▸ **TRY IT**
Copy out every line of the records in which "readings" can be found.

[Dataset entries]
(** * A shallow embedding of the faucet bot (bot.py)

    The bot answers Telegram updates: [/start] opens a conversation that
    asks for a FaucetPay e-mail address, the e-mail handler validates the
    address, calls the FaucetPay API once, records a successful claim in the
    in-memory dictionary [user_claims] and in the file [EMAIL_FILE], and
    [/status] reports the state of the 24 hour cooldown.

    Modelling conventions.
    - Python [str] is [string]; a character is a code point below 256.
    - Python [float] readings of [time.time()] are rationals ([Q]) with exact
      arithmetic; NaN and the infinities are not represented.
    - [user_claims] is a [gmap string Claim.t], keyed by [str(user.id)].
    - The handlers are written in a small state-and-exception monad over the
      world (the dictionary, the file, and the trace of effects); what the
      outside supplies (clock readings, the HTTP outcome, how the file
      system calls end, the formatted date) is an explicit argument. An
      append that fails may have created the file or put a part of the
      line into it.
    - [json.dumps] and [json.loads] belong to Python's library: they are
      section variables; the theorems on the history file say what they
      need of them, and the codec of [MiniJson] is shown to provide it. *)

From Stdlib Require Import ZArith QArith Qround Lqa List Ascii String Bool Lia.
From Stdlib Require Import DecimalString DecimalZ DecimalFacts.
From stdpp Require Import base option strings gmap.

Local Open Scope string_scope.
Local Open Scope list_scope.
Local Open Scope bool_scope.

(** ** Text: the part of Python's [str] the bot uses *)

Module Text.

Definition code (c : ascii) : N := N_of_ascii c.

Definition in_range (lo hi : N) (c : ascii) : bool :=
  (lo <=? code c)%N && (code c <=? hi)%N.

Definition LF : ascii := ascii_of_N 10.
Definition CR : ascii := ascii_of_N 13.

(** [str.isspace] on one character, for code points below 256:
    TAB..CR, FS..US, SPACE, NEL and NBSP. *)
Definition isspace (c : ascii) : bool :=
  in_range 9 13 c || in_range 28 31 c || (code c =? 32)%N
  || (code c =? 133)%N || (code c =? 160)%N.

Fixpoint lstrip (s : string) : string :=
  match s with
  | EmptyString => EmptyString
  | String c s' => if isspace c then lstrip s' else s
  end.

Fixpoint rstrip (s : string) : string :=
  match s with
  | EmptyString => EmptyString
  | String c s' =>
      match rstrip s' with
      | EmptyString => if isspace c then EmptyString else String c EmptyString
      | r => String c r
      end
  end.

(** [s.strip()] *)
Definition strip (s : string) : string := rstrip (lstrip s).

(** [c.lower()] for code points below 256: A-Z and the Latin-1 capitals
    (all of U+00C0..U+00DE but the multiplication sign) move up by 32. *)
Definition lower_char (c : ascii) : ascii :=
  if in_range 65 90 c || (in_range 192 222 c && negb (code c =? 215)%N)
  then ascii_of_N (code c + 32) else c.

Fixpoint lower (s : string) : string :=
  match s with
  | EmptyString => EmptyString
  | String c s' => String (lower_char c) (lower s')
  end.

Fixpoint all_chars (p : ascii -> bool) (s : string) : bool :=
  match s with
  | EmptyString => true
  | String c s' => p c && all_chars p s'
  end.

(** [s[:n]] *)
Fixpoint take (n : nat) (s : string) : string :=
  match n, s with
  | S n', String c s' => String c (take n' s')
  | _, _ => EmptyString
  end.

(** [str(i)] for a Python [int]. *)
Definition str_of_int (i : Z) : string := NilZero.string_of_int (Z.to_int i).

(** Reading a text file opened with the default [newline=None]: the
    sequences CR LF and CR both arrive as LF. *)
Fixpoint universal_newlines (s : string) : string :=
  match s with
  | EmptyString => EmptyString
  | String c s' =>
      if Ascii.eqb c CR then
        match s' with
        | String c' s'' =>
            if Ascii.eqb c' LF then String LF (universal_newlines s'')
            else String LF (universal_newlines s')
        | EmptyString => String LF EmptyString
        end
      else String c (universal_newlines s')
  end.

(** [for line in f]: the lines of the text, each with its terminating LF,
    the last one without when the text does not end in LF. *)
Fixpoint split_lines (s : string) : list string :=
  match s with
  | EmptyString => []
  | String c s' =>
      if Ascii.eqb c LF then String LF EmptyString :: split_lines s'
      else match split_lines s' with
           | [] => [String c EmptyString]
           | l :: ls => String c l :: ls
           end
  end.

Definition readlines (content : string) : list string :=
  split_lines (universal_newlines content).

End Text.

(** ** Regular expressions: the part of [re] the bot uses *)

Module Re.

(** The nodes the pattern of [is_valid_email] compiles to. A character
    class with [+] is [MaxRepeat 1], with [{2,}] it is [MaxRepeat 2]. *)
Inductive node : Type :=
  | AtBeginning                              (* ^ *)
  | AtEnd                                    (* $ *)
  | Literal (c : ascii)
  | MaxRepeat (min : nat) (cls : ascii -> bool).

(** [$] without MULTILINE: the end of the string, or just before a line
    feed that is the last character. *)
Definition at_end (s : string) : bool :=
  match s with
  | EmptyString => true
  | String c EmptyString => Ascii.eqb c Text.LF
  | _ => false
  end.

(** A greedy repetition followed by the continuation [k]: take one more
    character of the class, and fall back to [k] when that fails. *)
Fixpoint max_repeat (cls : ascii -> bool) (k : bool -> string -> bool)
    (min : nat) (at_start : bool) (s : string) : bool :=
  match s with
  | String c s' => cls c && max_repeat cls k (Nat.pred min) false s'
  | EmptyString => false
  end
  || match min with O => k at_start s | S _ => false end.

▸ **TASK RESPONSE**
    - Python [float] readings of [time.time()] are rationals ([Q]) with exact
      outside supplies (clock readings, the HTTP outcome, how the file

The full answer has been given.